With the line containing "#[export] Instance eta_destination" as the start and the line containing "w_updated_at : time" as the end, transcribe that span of the entries below exactly, including both.

Data entries:
========

(* ===== verification/Webhooks.v ===== *)
(** Webhook delivery: the tables WebhookDestination, WebhookDeliveryAttempt,
    WebhookDeliveryTransition and Event of src/apps/api/app/models.py, the
    operations of services/webhook_deliveries.py, the life-cycle operations of
    services/webhook_destinations.py and the event emission of services/events.py. *)

From S2P Require Import Prelude PyVal Json PyUuid QueueProtocol EventProtocol Idempotency.

(** ** Tables *)

Inductive destination_status := PENDING_VERIFICATION | ACTIVE | DISABLED.
#[export] Instance destination_status_eq_dec : EqDecision destination_status.
Proof. solve_decision. Defined.

Inductive delivery_status := PENDING | CLAIMED | RETRY_WAIT | SUCCEEDED | DEAD_LETTERED | CANCELLED.
#[export] Instance delivery_status_eq_dec : EqDecision delivery_status.
Proof. solve_decision. Defined.

Record WebhookDestination := MkDestination {
  d_organization_id : uuid;
  d_project_id : uuid;
  d_name : pystr;
  d_endpoint_url : pystr;
  d_endpoint_origin : pystr;
  d_event_types : list string;
  d_status : destination_status;
  d_verified_at : option time;
  d_consecutive_failure_count : Z;
  d_failure_threshold : Z;
  d_disabled_reason : option string;
  d_signing_secret_id : uuid;
  d_signing_secret_version : Z;
  d_created_by_user_id : uuid;
  d_updated_by_user_id : uuid;
  d_version : Z;
  d_created_at : time;
  d_updated_at : time }.
#[export] Instance eta_destination : Eta WebhookDestination := λ d,
  MkDestination (d_organization_id d) (d_project_id d) (d_name d) (d_endpoint_url d)
    (d_endpoint_origin d) (d_event_types d) (d_status d) (d_verified_at d)
    (d_consecutive_failure_count d) (d_failure_threshold d) (d_disabled_reason d)
    (d_signing_secret_id d) (d_signing_secret_version d) (d_created_by_user_id d)
    (d_updated_by_user_id d) (d_version d) (d_created_at d) (d_updated_at d).

Record WebhookDeliveryAttempt := MkDelivery {
  w_organization_id : uuid;
  w_project_id : uuid;
  w_destination_id : uuid;
  w_event_id : uuid;
  w_endpoint_url : pystr;
  w_signing_secret_id : uuid;
  w_signing_secret_version : Z;
  w_status : delivery_status;
  w_attempt_count : Z;
  w_max_attempts : Z;
  w_available_at : time;
  w_claim_token : option uuid;
  w_claim_token_digest : option pystr;
  w_claimed_by : option pystr;
  w_claim_expires_at : option time;
  w_last_error_code : option string;
  w_last_http_status : option Z;
  w_completed_at : option time;
  w_replay_count : Z;
  w_last_replayed_at : option time;
  w_last_replay_key_digest : option pystr;
  w_replay_requested_by_user_id : option uuid;
  w_version : Z;
  w_created_at : time;
  w_updated_at : time }.
#[export] Instance eta_delivery : Eta WebhookDeliveryAttempt := λ w,
  MkDelivery (w_organization_id w) (w_project_id w) (w_destination_id w) (w_event_id w)
    (w_endpoint_url w) (w_signing_secret_id w) (w_signing_secret_version w) (w_status w)
    (w_attempt_count w) (w_max_attempts w) (w_available_at w) (w_claim_token w)
    (w_claim_token_digest w) (w_claimed_by w) (w_claim_expires_at w) (w_last_error_code w)
    (w_last_http_status w) (w_completed_at w) (w_replay_count w) (w_last_replayed_at w)
    (w_last_replay_key_digest w) (w_replay_requested_by_user_id w) (w_version w)
    (w_created_at w) (w_updated_at w).

Record WebhookDeliveryTransition := MkTransition {
  t_id : uuid;
  t_organization_id : uuid;
  t_project_id : uuid;
  t_delivery_id : uuid;
  t_sequence : Z;
  t_from_status : option delivery_status;
  t_to_status : delivery_status;
  t_reason_code : string;
  t_attempt_count : Z;
  t_claim_token : option uuid;
  t_created_at : time }.

Record Event := MkEvent {
  ev_organization_id : uuid;
  ev_project_id : uuid;
  ev_event_type : string;
  ev_schema_version : string;
  ev_subject_type : string;
  ev_subject_id : uuid;
  ev_payload : pyval;
  ev_payload_digest : pystr;
  ev_emitter : string;
  ev_request_id : pystr;
  ev_occurred_at : time;
  ev_created_at : time }.

(** [secrets] keeps the version of each project secret. *)
Record db := MkDb {
  destinations : gmap uuid WebhookDestination;
  deliveries : gmap uuid WebhookDeliveryAttempt;
  events : gmap uuid Event;
  transitions : list WebhookDeliveryTransition;
  secret_versions : gmap uuid Z;
  idempotency : list (IdempotencyRecord (uuid * WebhookDestination));
  audits : list audit_event;
  rng : N }.
#[export] Instance eta_db : Eta db := λ s,
  MkDb (destinations s) (deliveries s) (events s) (transitions s) (secret_versions s)
    (idempotency s) (audits s) (rng s).
#[export] Instance db_audit : HasAudit db := {|
  audit_log := audits;
  audit_push e s := s <| audits ::= λ l, l ++ [e] |>;
  audit_push_log e s := eq_refl |}.

(** [str.isalnum] beyond ASCII, a table of the interpreter. *)
Class UnicodeAlnum := unicode_alnum : N → bool.

(** [secrets.token_hex(32)], in the order the tokens are drawn. *)
Class Tokens := token_hex : N → pystr.

(** [ValidatedWebhookDestination]. *)
Record ValidatedWebhookDestination := MkValidatedDestination {
  vd_endpoint_url : pystr; vd_endpoint_origin : pystr; vd_event_types : list string }.

Section ops.
Context `{Entropy, Tokens, Sha256}.

Definition fresh_uuid : M db uuid := λ s, (inr (uuid4 (rng s)), s <| rng ::= N.succ |>).
Definition fresh_token : M db pystr := λ s, (inr (token_hex (rng s)), s <| rng ::= N.succ |>).

Definition update_delivery (wid : uuid) (w : WebhookDeliveryAttempt) : M db () :=
modify (λ s, s <| deliveries ::= <[wid := w]> |>).
Definition update_destination (did : uuid) (d : WebhookDestination) : M db () :=
modify (λ s, s <| destinations ::= <[did := d]> |>).

(** [select(func.max(sequence))] over the transitions of a delivery; 0 when none. *)
Definition latest_sequence (wid : uuid) (l : list WebhookDeliveryTransition) : Z :=
foldr Z.max 0 (t_sequence <$> base.filter (λ t, t_delivery_id t = wid) l).

Definition append_transition (now : time) (wid : uuid) (w : WebhookDeliveryAttempt)
  (from_status : option delivery_status) (reason_code : string) : M db () :=
latest ← gets (λ s, latest_sequence wid (transitions s));
id ← fresh_uuid;
taken ← gets (λ s, existsb (λ t, t_id t =? id)%N (transitions s));
raise_if taken (IntegrityError "webhook_delivery_transitions_pkey") ;;
modify (λ s, s <| transitions ::= λ l, l ++
  [MkTransition id (w_organization_id w) (w_project_id w) wid (latest + 1) from_status
     (w_status w) reason_code (w_attempt_count w) None now] |>).

Definition insert_delivery (w : WebhookDeliveryAttempt) : M db uuid :=
id ← fresh_uuid;
taken ← gets (λ s, deliveries s !! id);
raise_if (bool_decide (is_Some taken)) (IntegrityError "webhook_delivery_attempts_pkey") ;;
modify (λ s, s <| deliveries ::= <[id := w]> |>) ;;
mret id.

Definition deliverable (st : destination_status) : bool :=
bool_decide (st ∈ [PENDING_VERIFICATION; ACTIVE]).

(** [loaded] is the destination object the session already holds, which the SELECT returns
  instead of the row it finds. *)
Definition enqueue_webhook_delivery (now : time) (loaded : option WebhookDestination)
  (project_id destination_id event_id : uuid) (max_attempts : Z) : M db uuid :=
raise_if (negb ((1 <=? max_attempts) && (max_attempts <=? 8)))
  (ValueError "Webhook max attempts must be between 1 and 8") ;;
existing ← gets (λ s, head (select (λ _ w, bool_decide (w_destination_id w = destination_id)
                              && bool_decide (w_event_id w = event_id)) (deliveries s)));
match existing with
| Some (wid, _) => mret wid
| None =>
    row ← gets (λ s, destinations s !! destination_id);
    erow ← gets (λ s, events s !! event_id);
    match row, erow with
    | Some row, Some e =>
        let d := default row loaded in
        raise_if (negb (bool_decide (d_project_id row = project_id) && deliverable (d_status row)
                        && bool_decide (ev_project_id e = project_id)
                        && bool_decide (ev_event_type e ∈ d_event_types d))) not_found ;;
        let w := MkDelivery (d_organization_id d) project_id destination_id event_id
          (d_endpoint_url d) (d_signing_secret_id d) (d_signing_secret_version d) PENDING
          0 max_attempts now None None None None None None None 0 None None None 1 now now in
        wid ← insert_delivery w;
        append_transition now wid w None "ENQUEUED" ;;
        mret wid
    | _, _ => raise not_found
    end
end.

========

**Result of the exercise**:
#[export] Instance eta_destination : Eta WebhookDestination := λ d,
  MkDestination (d_organization_id d) (d_project_id d) (d_name d) (d_endpoint_url d)
    (d_endpoint_origin d) (d_event_types d) (d_status d) (d_verified_at d)
    (d_consecutive_failure_count d) (d_failure_threshold d) (d_disabled_reason d)
    (d_signing_secret_id d) (d_signing_secret_version d) (d_created_by_user_id d)
    (d_updated_by_user_id d) (d_version d) (d_created_at d) (d_updated_at d).

Record WebhookDeliveryAttempt := MkDelivery {
  w_organization_id : uuid;
  w_project_id : uuid;
  w_destination_id : uuid;
  w_event_id : uuid;
  w_endpoint_url : pystr;
  w_signing_secret_id : uuid;
  w_signing_secret_version : Z;
  w_status : delivery_status;
  w_attempt_count : Z;
  w_max_attempts : Z;
  w_available_at : time;
  w_claim_token : option uuid;
  w_claim_token_digest : option pystr;
  w_claimed_by : option pystr;
  w_claim_expires_at : option time;
  w_last_error_code : option string;
  w_last_http_status : option Z;
  w_completed_at : option time;
  w_replay_count : Z;
  w_last_replayed_at : option time;
  w_last_replay_key_digest : option pystr;
  w_replay_requested_by_user_id : option uuid;
  w_version : Z;
  w_created_at : time;
  w_updated_at : time }.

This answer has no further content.